Print the records below from the first line through the line containing "destruct kv as [name value]. unfold is_stored, link_prop.", both included, word for word.

[Stored items]
——————

Lemma update_prop_skip node_def node_id kv :
  is_declared (nd_props node_def) kv = false -> update_prop E py node_def node_id kv = ret tt.
Proof.
  destruct kv as [name value]. unfold is_declared, update_prop. simpl. intros Hm.
  now rewrite (not_mem_get _ _ Hm).
Qed.

Lemma update_edge_prop_skip edge_def a t b kv :
  is_declared (ed_props edge_def) kv = false ->
  update_edge_prop E py edge_def a t b kv = ret tt.
Proof.
  destruct kv as [name value]. unfold is_declared, update_edge_prop. simpl. intros Hm.
  now rewrite (not_mem_get _ _ Hm).
Qed.

Lemma link_prop_skip edge_def a t b kv :
  is_stored (ed_props edge_def) kv = false -> link_prop E py edge_def a t b kv = ret tt.
Proof.
  destruct kv as [name value]. unfold is_stored, link_prop. simpl. intros Hs.
  destruct (is_none value); [reflexivity|]. rewrite andb_true_r in Hs.
  now rewrite (not_mem_get _ _ Hs).
Qed.

Lemma try_rollback_ext {A} (m1 m2 : M St A) w :
  m1 w = m2 w -> try_rollback E m1 w = try_rollback E m2 w.
Proof. unfold try_rollback. now intros ->. Qed.

Lemma bind_ext {A B} (m1 m2 : M St A) (k : A -> M St B) w :
  m1 w = m2 w -> bind m1 k w = bind m2 k w.
Proof. unfold bind. now intros ->. Qed.

Lemma bind_ext_r {A B} (m : M St A) (k1 k2 : A -> M St B) w :
  (forall a w1, k1 a w1 = k2 a w1) -> bind m k1 w = bind m k2 w.
Proof. unfold bind. intros Hk. destruct (m w) as [[a|e] w1]; auto. Qed.

Lemma update_body_filter node_def node_id data w :
  update_body E py node_def node_id data w
  = update_body E py node_def node_id (List.filter (is_declared (nd_props node_def)) data) w.
Proof.
  unfold update_body. apply bind_ext, for_each_filter. intros kv. apply update_prop_skip.
Qed.

End Undeclared.
(** Proofs about the loop, by the cases of a pass: the iteration raises;
    the pass breaks; the stopping rule raises; the pass goes on. *)
Lemma for_iterations_cases (suite : list TestCase)
    (R : list Z -> str -> Store -> Result Exit * Store -> Prop) :
  (forall p s, R [] p s (Ok BudgetExhausted, s)) ->
  (forall it rest p s e s1,
     run_iteration env cfg p suite it s = (Raise e, s1) ->
     R (it :: rest) p s (Raise e, s1)) ->
  (forall it rest p s m s1 why s2,
     run_iteration env cfg p suite it s = (Ok m, s1) ->
     decide env cfg m it p (after_tracking p m s1) = (Ok (Break why), s2) ->
     R (it :: rest) p s (Ok why, s2)) ->
  (forall it rest p s m s1 e s2,
     run_iteration env cfg p suite it s = (Ok m, s1) ->
     decide env cfg m it p (after_tracking p m s1) = (Raise e, s2) ->
     R (it :: rest) p s (Raise e, s2)) ->
  (forall it rest p s m s1 next s2 out,
     run_iteration env cfg p suite it s = (Ok m, s1) ->
     decide env cfg m it p (after_tracking p m s1) = (Ok (Next next), s2) ->
     R rest next s2 out ->
     for_iterations env cfg suite rest next s2 = out ->
     R (it :: rest) p s out) ->
  forall its p s, R its p s (for_iterations env cfg suite its p s).
Proof.
  intros Hnil Hraise Hbreak Hstop Hnext.
  induction its as [| it rest IH]; intros p s; [apply Hnil |].
  rewrite for_iterations_cons.
  destruct (run_iteration env cfg p suite it s) as [[m | e] s1] eqn:Hrun;
    [ | eapply Hraise; exact Hrun].
  destruct (decide env cfg m it p (after_tracking p m s1))
    as [[[why | next] | e] s2] eqn:Hdec.
  - eapply Hbreak; eassumption.
  - eapply Hnext; try eassumption; [apply IH | reflexivity].
  - eapply Hstop; eassumption.
Qed.

(** What a decision tells about the stopping rule, and where it leaves
    the store. *)
Lemma decide_facts m it p s r s' :
  decide env cfg m it p s = (r, s') ->
  same_self s s'
  /\ (forall why, r = Ok (Break why) ->
        s' = s /\ check_stopping cfg m it s = (Ok (Some why), s))
  /\ (forall next, r = Ok (Next next) ->
        check_stopping cfg m it s = (Ok None, s)
        /\ next_prompt env cfg m it p s = (Ok next, s')).
Proof.
  intro H. split.
  - pose proof (quiet_decide env cfg m it p s) as Hq. rewrite H in Hq.
    exact Hq.
  - unfold decide, bind at 1 in H.
    rewrite check_stopping_run in H. rewrite check_stopping_run.
    destruct (if fge (overall m) (TARGET_ACCURACY cfg) then _ else _)
      as [[why' |] | e].
    + unfold ret in H. inversion H; subst. split.
      * intros why Hw. inversion Hw; subst. split; reflexivity.
      * intros next Hn. discriminate Hn.
    + unfold bind in H.
      destruct (next_prompt env cfg m it p s) as [[n | e] s1];
        unfold ret in H; inversion H; subst; split;
        intros x Hx; try discriminate Hx.
      inversion Hx; subst. split; reflexivity.
    + inversion H; subst. split; intros x Hx; discriminate Hx.
Qed.

(** The store after a pass whose iteration returned [m]. *)
Lemma pass_store p suite it s m s1 r s2 :
  run_iteration env cfg p suite it s = (Ok m, s1) ->
  decide env cfg m it p (after_tracking p m s1) = (r, s2) ->
  metrics_history s2 = metrics_history s ++ [m]
  /\ best_score s2
     = (if fgt (overall m) (best_score s) then overall m else best_score s)
  /\ best_prompt s2
     = (if fgt (overall m) (best_score s) then p else best_prompt s)
  /\ calls s1 = (2 * List.length suite + calls s)%nat.
Proof.
  intros Hrun Hdec.
  pose proof (quiet_run_iteration env cfg p suite it s) as Hq.
  rewrite Hrun in Hq. destruct Hq as (Hh & Hp & Hb). simpl in Hh, Hp, Hb.
  destruct (decide_facts _ _ _ _ _ _ Hdec) as ((Kh & Kp & Kb) & _).
  rewrite Kh, Kp, Kb. simpl. rewrite Hh, Hp, Hb.
  repeat split.
  apply run_iteration_shape in Hrun. apply Hrun.
Qed.

End LoopCases.

(** ** More on the order of floats *)

Lemma SFltb_irrefl x : SFltb x x = false.
Proof.
  unfold SFltb. destruct x as [s | s | | s m e]; simpl;
    try destruct s; try reflexivity;
    rewrite Z.compare_refl, Pos.compare_cont_refl; reflexivity.
Qed.

Lemma SFleb_SFltb_trans x y z :
  SFleb x y = true -> SFltb y z = true -> SFltb x z = true.
Proof.
  unfold SFleb, SFltb.
  destruct x as [sx | sx | | sx mx ex], y as [sy | sy | | sy my ey],
           z as [sz | sz | | sz mz ez];
    simpl; try congruence;
    repeat match goal with s : bool |- _ => destruct s end;
    simpl; try congruence;
    compare_mantissas ex ey ez mx my mz.
Qed.

Lemma SFcompare_total x y :
  SFleb x x = true -> SFleb y y = true -> SFltb y x = false ->
  SFleb x y = true.
Proof.
  unfold SFleb, SFltb.
  destruct x as [sx | sx | | sx mx ex], y as [sy | sy | | sy my ey];
    simpl; try congruence;
    repeat match goal with s : bool |- _ => destruct s end;
    simpl; try congruence; intros _ _;
    rewrite ?Pos.compare_cont_spec; simpl;
    destruct (Z.compare_spec ex ey), (Z.compare_spec ey ex);
    try congruence; try lia; subst;
    destruct (Pos.compare_spec mx my), (Pos.compare_spec my mx);
    simpl; try congruence; try lia.
Qed.

Lemma SFleb_left_ordered x y : SFleb x y = true -> SFleb y y = true.
Proof.
  unfold SFleb.
  destruct x as [sx | sx | | sx mx ex], y as [sy | sy | | sy my ey];
    simpl; try congruence;
    repeat match goal with s : bool |- _ => destruct s end;
    simpl; try congruence; intros _;
    rewrite Z.compare_refl, Pos.compare_cont_refl; reflexivity.
Qed.

Lemma fgt_irrefl x : fgt x x = false.
Proof. unfold fgt. rewrite ltb_spec. apply SFltb_irrefl. Qed.

(** No score above [b] is above a score that [b] is at most. *)
Lemma not_fgt_leb x b b' :
  fgt x b = false -> PrimFloat.leb b b' = true -> fgt x b' = false.
Proof.
  unfold fgt. rewrite !ltb_spec, leb_spec. intros Hx Hb.
  destruct (SFltb (Prim2SF b') (Prim2SF x)) eqn:E; [ | reflexivity].
  rewrite (SFleb_SFltb_trans _ _ _ Hb E) in Hx. discriminate Hx.
Qed.

(** A score that is a number and not above [b] is at most [b]. *)
Lemma not_fgt_is_leb x b :
  ordered x -> ordered b -> fgt x b = false -> PrimFloat.leb x b = true.
Proof.
  unfold ordered, fgt. rewrite !leb_spec, ltb_spec. apply SFcompare_total.
Qed.

Lemma fge_ordered x t : fge x t = true -> ordered x.
Proof.
  unfold fge, ordered. rewrite !leb_spec. apply SFleb_left_ordered.
Qed.

(** ** The best score of a run *)

Lemma best_after_max h : forall b,
  ordered b ->
  Forall (fun m => fgt (overall m) (best_after b h) = false) h.
Proof.
  induction h as [| m h IH]; intros b Hb; [constructor |].
  rewrite best_after_cons.
  set (b1 := if fgt (overall m) b then overall m else b).
  assert (Hb1 : ordered b1).
  { unfold b1. destruct (fgt (overall m) b) eqn:E;
      [eapply fgt_ordered; exact E | exact Hb]. }
  assert (Hm : fgt (overall m) b1 = false).
  { unfold b1. destruct (fgt (overall m) b) eqn:E;
      [apply fgt_irrefl | exact E]. }
  constructor; [ | apply IH; exact Hb1].
  eapply not_fgt_leb; [exact Hm |]. apply best_after_grows. exact Hb1.
Qed.

Section BestOfRun.

Variable env : Env.
Variable cfg : Config.
(** * NUBAN check-digit engine and bank registry of ng-bank-account-validator

    A shallow embedding of the static methods of [class Nuban]
    (generateSeed, validateNubanSerialCode, generateCheckDigit,
    isPossibleNubanBank, getPossibleNubanBanks), of the constants they use
    and of the weighted bank table, followed by the properties the
    specification states about them.

    Conventions of the embedding.
    - A JavaScript string is a [string]: one [ascii] per UTF-16 code unit,
      for strings whose code units are below 256.  Account numbers, serials
      and bank codes are strings of ASCII digits.
    - A JavaScript number is a [number]: an integer or NaN.  Every number the
      engine computes is NaN or an integer far below 2^53 (at most 63 times
      the length of a string), so double arithmetic on them is exact.
    - A thrown exception is the [Throw] completion.
    - [Nuban.banks] and [Nuban.weightedBanks] are static fields of the class:
      they are the state [Statics] that every static method runs in.
    - An async method is an [Async] computation: it settles, fulfilled or
      rejected, and records the requests it hands to fetch; what fetch
      answers is a parameter, the network.

    The provider side (validateNuban, validateBankCode, validateApiResponse,
    paystackQuery, flutterwaveQuery, validateAccount and
    formatFlutterwaveCardBinResponse) is embedded after the engine. *)

From Stdlib Require Import ZArith List String Ascii Bool Lia DecimalString.
Import ListNotations.
Local Open Scope string_scope.
Local Open Scope Z_scope.

(** ** The fragment of JavaScript the engine uses *)

Module JS.

(** Numbers: the integers and NaN. *)
Inductive number : Type :=
| Num (z : Z)
| NaN.

Definition add (a b : number) : number :=
  match a, b with
  | Num x, Num y => Num (x + y)
  | _, _ => NaN
  end.

Definition sub (a b : number) : number :=
  match a, b with
  | Num x, Num y => Num (x - y)
  | _, _ => NaN
  end.

Definition mul (a b : number) : number :=
  match a, b with
  | Num x, Num y => Num (x * y)
  | _, _ => NaN
  end.

(** [a % b]: the remainder has the sign of the dividend; [a % 0] is NaN. *)
Definition rem (a b : number) : number :=
  match a, b with
  | Num x, Num y => if y =? 0 then NaN else Num (Z.rem x y)
  | _, _ => NaN
  end.

(** [a === b] on numbers: NaN is different from everything, itself included. *)
Definition strict_eq (a b : number) : bool :=
  match a, b with
  | Num x, Num y => x =? y
  | _, _ => false
  end.

(** [String(n)], the conversion [+] applies to a number next to a string:
    the decimal form, for NaN and the integers of magnitude below 10^21. *)
Definition Number_toString (n : number) : string :=
  match n with
  | Num z => NilZero.string_of_int (Z.to_int z)
  | NaN => "NaN"
  end.

(** Truthiness of a string and of an array index. *)
Definition truthy_string (s : string) : bool :=
  match s with
  | EmptyString => false
  | String _ _ => true
  end.

Definition truthy_nat (n : nat) : bool := negb (Nat.eqb n 0).

Definition is_digit (c : ascii) : bool :=
  (Nat.leb 48 (nat_of_ascii c)) && (Nat.leb (nat_of_ascii c) 57).

(** White space and line terminators among the code units below 256:
    TAB, LF, VT, FF, CR, SP and NBSP. *)
Definition is_white_space (c : ascii) : bool :=
  let n := nat_of_ascii c in
  (Nat.leb 9 n && Nat.leb n 13) || Nat.eqb n 32 || Nat.eqb n 160.

(** [Number(s)] for a string [s] of one code unit [c]: a digit is its value,
    a blank is 0 (the string trims to the empty string), the rest is NaN. *)
Definition Number_of_char (c : ascii) : number :=
  if is_digit c then Num (Z.of_nat (nat_of_ascii c) - 48)
  else if is_white_space c then Num 0
  else NaN.

(** [Number(s[i])]: [s[i]] is a one code unit string, or undefined when [i]
    is out of range, and [Number(undefined)] is NaN. *)
Definition Number_of_index (x : option ascii) : number :=
  match x with
  | Some c => Number_of_char c
  | None => NaN
  end.

(** [arr[i]] used as an operand of [*]: undefined becomes NaN. *)
Definition operand (x : option number) : number :=
  match x with
  | Some n => n
  | None => NaN
  end.

(** [s.split("")]: the code units of [s], each a string of length one. *)
Definition split (s : string) : list ascii := list_ascii_of_string s.
(** * dashboard.py: the HIV case dashboard of West Java

    A shallow embedding of the data pipeline of [dashboard.py]: the
    age-group label normaliser of [load_data], the Spark filter and
    group-by queries, the pandas post-processing of the aggregated
    tables and the three insight derivations, together with the
    top-level control flow of the Streamlit script (its [st.stop] and
    [sys.exit] exits).

    Conventions.
    - A Python/Spark string is a list of Unicode code points; Spark
      compares strings by their UTF-8 bytes, which is the code-point
      order.
    - [Jumlah_Kasus] and its sums are unbounded integers [Z]. Spark
      widens the sum of an int column to a 64-bit long and checks it:
      the tables are what the queries yield when no sum overflows,
      and in the script a job whose sum overflows raises.
    - The float expressions [a / b * 100] are modelled by the exact
      rational they denote.
    - Columns are non-null. *)

From Stdlib Require Import String Ascii.
From Stdlib Require Import List ZArith NArith QArith Bool Lia.
From Stdlib Require Import Permutation Sorted DecimalString.
Import ListNotations.

Local Open Scope Z_scope.

(** ** Strings *)

Definition char := N.
Definition str := list char.

Definition str_eqb (a b : str) : bool :=
  if list_eq_dec N.eq_dec a b then true else false.

(** An ASCII literal as a list of code points. *)
Definition lit (s : string) : str :=
  map N_of_ascii (list_ascii_of_string s).

(** [in] of Python and [isin] of Spark on a list of strings. *)
Definition inb (a : str) (l : list str) : bool := existsb (str_eqb a) l.

(** ** Java regular expressions, as far as [load_data] uses them *)

Module Regex.

Inductive regex : Type :=
| Chr (c : char)
| Dot
| Opt (r : regex)
| Seq (r1 r2 : regex)
| Alt (r1 r2 : regex)
| Eps.

(** Java's [.] matches any character but a line terminator. *)
Definition line_terminator (c : char) : bool :=
  (N.eqb c 10 || N.eqb c 13 || N.eqb c 133 || N.eqb c 8232 || N.eqb c 8233)%bool.

(** Backtracking matcher: [matchk r s k] tries every way of matching
    [r] against a prefix of [s] and hands the rest to [k]. *)
Fixpoint matchk (r : regex) (s : str) (k : str -> bool) : bool :=
  match r with
  | Eps => k s
  | Chr c =>
      match s with
      | x :: s' => (N.eqb x c && k s')%bool
      | [] => false
      end
  | Dot =>
      match s with
      | x :: s' => (negb (line_terminator x) && k s')%bool
      | [] => false
      end
  | Opt r1 => (matchk r1 s k || k s)%bool
  | Seq r1 r2 => matchk r1 s (fun s' => matchk r2 s' k)
  | Alt r1 r2 => (matchk r1 s k || matchk r2 s k)%bool
  end.
(** * Guests microservice: registry handlers and the NATS event bridge

    A shallow embedding of [src/app.ts] (the gRPC handlers [checkInGuest],
    [getGuestByLastNameAndRoom], [incrementWifiLoginCount], the consumer loop
    of [subscribeToGuestEvents] and the [server.bindAsync] start-up callback).
    The repository holds a second copy of the file whose handlers make the
    same calls without the console lines; it is embedded as [Unlogged].

    Text is modelled as [string] (a sequence of bytes, UTF-8).  Case mapping
    is the ASCII one: bytes outside [A-Z] are left alone. *)

From Stdlib Require Import List String Ascii ZArith NArith Lia Bool DecimalString
  Permutation.
Import ListNotations.

Local Open Scope string_scope.
Local Open Scope Z_scope.

(** ** Strings *)

Definition is_upper (c : ascii) : bool :=
  let n := N_of_ascii c in ((65 <=? n) && (n <=? 90))%N.

Definition lower_ascii (c : ascii) : ascii :=
  if is_upper c then ascii_of_N (N_of_ascii c + 32) else c.

(** [String.prototype.toLowerCase] *)
Fixpoint toLowerCase (s : string) : string :=
  match s with
  | EmptyString => EmptyString
  | String c r => String (lower_ascii c) (toLowerCase r)
  end.

(** Two bytes that are the same letter up to ASCII case. *)
Definition same_letter (a b : ascii) : Prop := lower_ascii a = lower_ascii b.

(** [casing_variant s t]: [t] spells [s] with some letters in the other case. *)
Inductive casing_variant : string -> string -> Prop :=
| cv_nil : casing_variant EmptyString EmptyString
| cv_cons a b s t :
    same_letter a b -> casing_variant s t ->
    casing_variant (String a s) (String b t).

(** ** JavaScript values, as [JSON.parse] builds them *)

(** A number is kept as an exact decimal [m * 10^e] with [m] free of trailing
    zeros; no rounding to binary64 is applied. *)
#[warnings="-register-all"] Inductive JsValue : Type :=
| JUndefined
| JNull
| JBool (b : bool)
| JNumber (m e : Z)
| JString (s : string)
| JArray (items : list JsValue)
| JObject (members : list (string * JsValue)).

(** Values a JavaScript [throw] can carry in this program. *)
Inductive JsError : Type :=
| SyntaxError (message : string)
| TypeError (message : string)
| ExternalError (message : string).

(** Result of evaluating something that may throw (or of awaiting a promise
    that may reject). *)
Inductive Completion (A : Type) : Type :=
| Returned (a : A)
| Thrown (e : JsError).
Arguments Returned {A} a.
Arguments Thrown {A} e.

(** Own-property lookup in an object literal; a repeated key keeps the value
    written last, as [JSON.parse] does. *)
Fixpoint lookup_member (key : string) (members : list (string * JsValue))
  : option JsValue :=
  match members with
  | [] => None
  | (k, v) :: rest =>
      match lookup_member key rest with
      | Some v' => Some v'
      | None => if String.eqb k key then Some v else None
      end
  end.

(** Property read [v.key].  Reading from [undefined] or [null] throws a
    [TypeError]; primitives and arrays have none of the keys this program
    reads, so the read gives [undefined]. *)
Definition get_prop (v : JsValue) (key : string) : Completion JsValue :=
  match v with
  | JUndefined =>
      Thrown (TypeError ("Cannot read properties of undefined (reading '" ++ key ++ "')"))
  | JNull =>
      Thrown (TypeError ("Cannot read properties of null (reading '" ++ key ++ "')"))
  | JObject members =>
      match lookup_member key members with
      | Some x => Returned x
      | None => Returned JUndefined
      end
  | _ => Returned JUndefined
  end.

(** [v === "literal"] *)
Definition strict_eq_string (v : JsValue) (lit : string) : bool :=
  match v with
  | JString s => String.eqb s lit
  | _ => false
  end.

(** ** JSON.parse *)

Module Json.

Local Open Scope char_scope.

Definition is_ws (c : ascii) : bool :=
  (c =? " ") || (c =? "009") || (c =? "010") || (c =? "013").

Fixpoint skip_ws (s : list ascii) : list ascii :=
  match s with
  | c :: r => if is_ws c then skip_ws r else s
  | [] => []
  end.

Definition is_digit (c : ascii) : bool :=
  let n := N_of_ascii c in ((48 <=? n) && (n <=? 57))%N.

Definition digit_val (c : ascii) : Z := Z.of_N (N_of_ascii c - 48).

Fixpoint span_digits (s : list ascii) : list ascii * list ascii :=
  match s with
  | c :: r =>
      if is_digit c
      then let (d, r') := span_digits r in (c :: d, r')
      else ([], s)
  | [] => ([], [])
  end.

Definition digits_val (ds : list ascii) : Z :=
  fold_left (fun acc c => acc * 10 + digit_val c) ds 0.

Fixpoint strip10 (fuel : nat) (m e : Z) : Z * Z :=
  match fuel with
  | O => (m, e)
  | S f =>
      if Z.eqb m 0 then (0, 0)
      else if Z.eqb (m mod 10) 0 then strip10 f (m / 10) (e + 1)
      else (m, e)
  end.

Definition parse_fraction (s : list ascii) : option (list ascii * list ascii) :=
  match s with
  | c :: r =>
      if c =? "."
      then match span_digits r with
           | ([], _) => None
           | (fd, r') => Some (fd, r')
           end
      else Some ([], s)
  | [] => Some ([], [])
  end.

Definition parse_exponent (s : list ascii) : option (Z * list ascii) :=
  match s with
  | c :: r =>
      if (c =? "e") || (c =? "E")
      then
        let (sign, r1) :=
          match r with
          | d :: r' =>
              if d =? "+" then (1, r')
              else if d =? "-" then (-1, r')
              else (1, r)
          | [] => (1, r)
          end in
        match span_digits r1 with
        | ([], _) => None
        | (ed, r2) => Some (sign * digits_val ed, r2)
        end
      else Some (0, s)
  | [] => Some (0, [])
  end.

Definition parse_number (s : list ascii) : option (JsValue * list ascii) :=
  let (neg, s1) :=
    match s with
    | c :: r => if c =? "-" then (true, r) else (false, s)
    | [] => (false, s)
    end in
  match s1 with
  | c :: r =>
      if is_digit c then
        let (ip, s2) := if c =? "0" then ([c], r) else span_digits s1 in
        match parse_fraction s2 with
        | None => None
        | Some (fd, s3) =>
            match parse_exponent s3 with
            | None => None
            | Some (ex, s4) =>
                let m := digits_val (ip ++ fd)%list in
                let m' := if neg then - m else m in
                let (mn, en) :=
                  strip10 (List.length ip + List.length fd) m' (ex - Z.of_nat (List.length fd)) in
                Some (JNumber mn en, s4)
            end
        end
      else None
  | [] => None
  end.

Definition hex_val (c : ascii) : option N :=
  let n := N_of_ascii c in
  if ((48 <=? n) && (n <=? 57))%N then Some (n - 48)%N
  else if ((65 <=? n) && (n <=? 70))%N then Some (n - 55)%N
  else if ((97 <=? n) && (n <=? 102))%N then Some (n - 87)%N
  else None.

Definition hex4 (a b c d : ascii) : option N :=
  match hex_val a, hex_val b, hex_val c, hex_val d with
  | Some x, Some y, Some z, Some w => Some (((x * 16 + y) * 16 + z) * 16 + w)%N
  | _, _, _, _ => None
  end.

(** UTF-8 bytes of a code point (a lone surrogate is written as its
    three-byte form). *)
Definition utf8 (n : N) : list ascii :=
  (if n <? 128 then [ascii_of_N n]
   else if n <? 2048 then
     [ascii_of_N (192 + n / 64); ascii_of_N (128 + n mod 64)]
   else if n <? 65536 then
     [ascii_of_N (224 + n / 4096); ascii_of_N (128 + (n / 64) mod 64);
      ascii_of_N (128 + n mod 64)]
   else
     [ascii_of_N (240 + n / 262144); ascii_of_N (128 + (n / 4096) mod 64);
      ascii_of_N (128 + (n / 64) mod 64); ascii_of_N (128 + n mod 64)])%N.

——————

**TASK SOLUTION**
Lemma update_prop_skip node_def node_id kv :
  is_declared (nd_props node_def) kv = false -> update_prop E py node_def node_id kv = ret tt.
Proof.
  destruct kv as [name value]. unfold is_declared, update_prop. simpl. intros Hm.
  now rewrite (not_mem_get _ _ Hm).
Qed.

Lemma update_edge_prop_skip edge_def a t b kv :
  is_declared (ed_props edge_def) kv = false ->
  update_edge_prop E py edge_def a t b kv = ret tt.
Proof.
  destruct kv as [name value]. unfold is_declared, update_edge_prop. simpl. intros Hm.
  now rewrite (not_mem_get _ _ Hm).
Qed.

Lemma link_prop_skip edge_def a t b kv :
  is_stored (ed_props edge_def) kv = false -> link_prop E py edge_def a t b kv = ret tt.
Proof.
  destruct kv as [name value]. unfold is_stored, link_prop. simpl. intros Hs.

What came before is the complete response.